WORK INSTRUCTIONS: After reading the records, print them all again exactly as they stand.

Saved data entries:

(** ** Escaping in the section blocks *)

Lemma replace_from_char (c : ascii) (s : string) (fuel : nat) :
  (String.length s <= fuel)%nat ->
  replace_from fuel (String c EmptyString) (backslash +:+ String c EmptyString) s =
    escape_each c s.
Proof.
  revert fuel. induction s as [| a s IH]; intros fuel Hlen.
  - by destruct fuel.
  - destruct fuel as [| fuel]; [simpl in Hlen; lia |].
    simpl in Hlen. cbn [replace_from escape_each String.prefix].
    destruct (ascii_dec c a) as [<- | Hne].
    + rewrite Ascii.eqb_refl.
      assert (String.prefix EmptyString s = true) as -> by by destruct s.
      cbn [String.length str_drop]. by rewrite IH by lia.
    + assert (Ascii.eqb a c = false) as ->.
      { apply Ascii.eqb_neq. congruence. }
      by rewrite IH by lia.
Qed.

Lemma py_replace_char (c : ascii) (s : string) :
  py_replace (String c EmptyString) (backslash +:+ String c EmptyString) s =
    escape_each c s.
Proof. unfold py_replace. by apply replace_from_char. Qed.

(** The escaping adds one character per occurrence of [c]. *)
Lemma escape_each_length (c : ascii) (s : string) :
  String.length (escape_each c s) = (String.length s + occurrences c s)%nat.
Proof.
  induction s as [| a s IH]; [done |]. simpl.
  destruct (Ascii.eqb a c); simpl; rewrite IH; lia.
Qed.

Section Composition.

Variable urljoin : string -> string -> string.
Variable check_url : Z -> string.
Variable JENKINS_API : string.

Lemma escaped_error_each (e : option string) :
  escaped_error e = escape_each "`"%char (default "" e).
Proof.
  destruct e as [e |]; [| done]. simpl.
  destruct e as [| a e]; [done |].
  unfold str_truthy. simpl negb. cbv iota. apply py_replace_char.
Qed.

(** C9: the markdown text of the section block of a failing check is the
    link markup around the check name, in which each [>] got one backslash,
    and the last error, in which each backtick got one backslash and which
    is empty when there is no error; no other character is changed. *)
Theorem section_block_escapes (check : Check) :
  dict_lookup "text" (check_block urljoin check_url JENKINS_API check) =
    Some (JObj [("type", JStr "mrkdwn");
                ("text", JStr ("*<" +:+ check_url (check_pk check) +:+ "|" +:+
                               escape_each ">"%char (check_name check) +:+
                               ">* - `" +:+
                               escape_each "`"%char (default "" (last_error check)) +:+
                               "`"))]).
Proof.
  assert (section_text check_url check =
            "*<" +:+ check_url (check_pk check) +:+ "|" +:+
            escape_each ">"%char (check_name check) +:+ ">* - `" +:+
            escape_each "`"%char (default "" (last_error check)) +:+ "`") as <-.
  { unfold section_text, escaped_name, last_error.
    rewrite escaped_error_each, py_replace_char.
    by destruct (last_result check). }
  unfold check_block.
  destruct (is_metrics_check check);
    [| destruct (String.eqb (check_category check) "Jenkins Check")].
  - destruct (status_link check) as [l |]; [destruct (str_truthy l) |]; reflexivity.
  - destruct (str_truthy _); reflexivity.
  - destruct (status_link check) as [l |]; [destruct (str_truthy l) |]; reflexivity.
Qed.

End Composition.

PROBLEM SOLUTION:
(** ** Escaping in the section blocks *)

Lemma replace_from_char (c : ascii) (s : string) (fuel : nat) :
  (String.length s <= fuel)%nat ->
  replace_from fuel (String c EmptyString) (backslash +:+ String c EmptyString) s =
    escape_each c s.
Proof.
  revert fuel. induction s as [| a s IH]; intros fuel Hlen.
  - by destruct fuel.
  - destruct fuel as [| fuel]; [simpl in Hlen; lia |].
    simpl in Hlen. cbn [replace_from escape_each String.prefix].
    destruct (ascii_dec c a) as [<- | Hne].
    + rewrite Ascii.eqb_refl.
      assert (String.prefix EmptyString s = true) as -> by by destruct s.
      cbn [String.length str_drop]. by rewrite IH by lia.
    + assert (Ascii.eqb a c = false) as ->.
      { apply Ascii.eqb_neq. congruence. }
      by rewrite IH by lia.
Qed.

Lemma py_replace_char (c : ascii) (s : string) :
  py_replace (String c EmptyString) (backslash +:+ String c EmptyString) s =
    escape_each c s.
Proof. unfold py_replace. by apply replace_from_char. Qed.

(** The escaping adds one character per occurrence of [c]. *)
Lemma escape_each_length (c : ascii) (s : string) :
  String.length (escape_each c s) = (String.length s + occurrences c s)%nat.
Proof.
  induction s as [| a s IH]; [done |]. simpl.
  destruct (Ascii.eqb a c); simpl; rewrite IH; lia.
Qed.

Section Composition.

Variable urljoin : string -> string -> string.
Variable check_url : Z -> string.
Variable JENKINS_API : string.

Lemma escaped_error_each (e : option string) :
  escaped_error e = escape_each "`"%char (default "" e).
Proof.
  destruct e as [e |]; [| done]. simpl.
  destruct e as [| a e]; [done |].
  unfold str_truthy. simpl negb. cbv iota. apply py_replace_char.
Qed.

(** C9: the markdown text of the section block of a failing check is the
    link markup around the check name, in which each [>] got one backslash,
    and the last error, in which each backtick got one backslash and which
    is empty when there is no error; no other character is changed. *)
Theorem section_block_escapes (check : Check) :
  dict_lookup "text" (check_block urljoin check_url JENKINS_API check) =
    Some (JObj [("type", JStr "mrkdwn");
                ("text", JStr ("*<" +:+ check_url (check_pk check) +:+ "|" +:+
                               escape_each ">"%char (check_name check) +:+
                               ">* - `" +:+
                               escape_each "`"%char (default "" (last_error check)) +:+
                               "`"))]).
Proof.
  assert (section_text check_url check =
            "*<" +:+ check_url (check_pk check) +:+ "|" +:+
            escape_each ">"%char (check_name check) +:+ ">* - `" +:+
            escape_each "`"%char (default "" (last_error check)) +:+ "`") as <-.
  { unfold section_text, escaped_name, last_error.
    rewrite escaped_error_each, py_replace_char.
    by destruct (last_result check). }
  unfold check_block.
  destruct (is_metrics_check check);
    [| destruct (String.eqb (check_category check) "Jenkins Check")].
  - destruct (status_link check) as [l |]; [destruct (str_truthy l) |]; reflexivity.
  - destruct (str_truthy _); reflexivity.
  - destruct (status_link check) as [l |]; [destruct (str_truthy l) |]; reflexivity.
Qed.

End Composition.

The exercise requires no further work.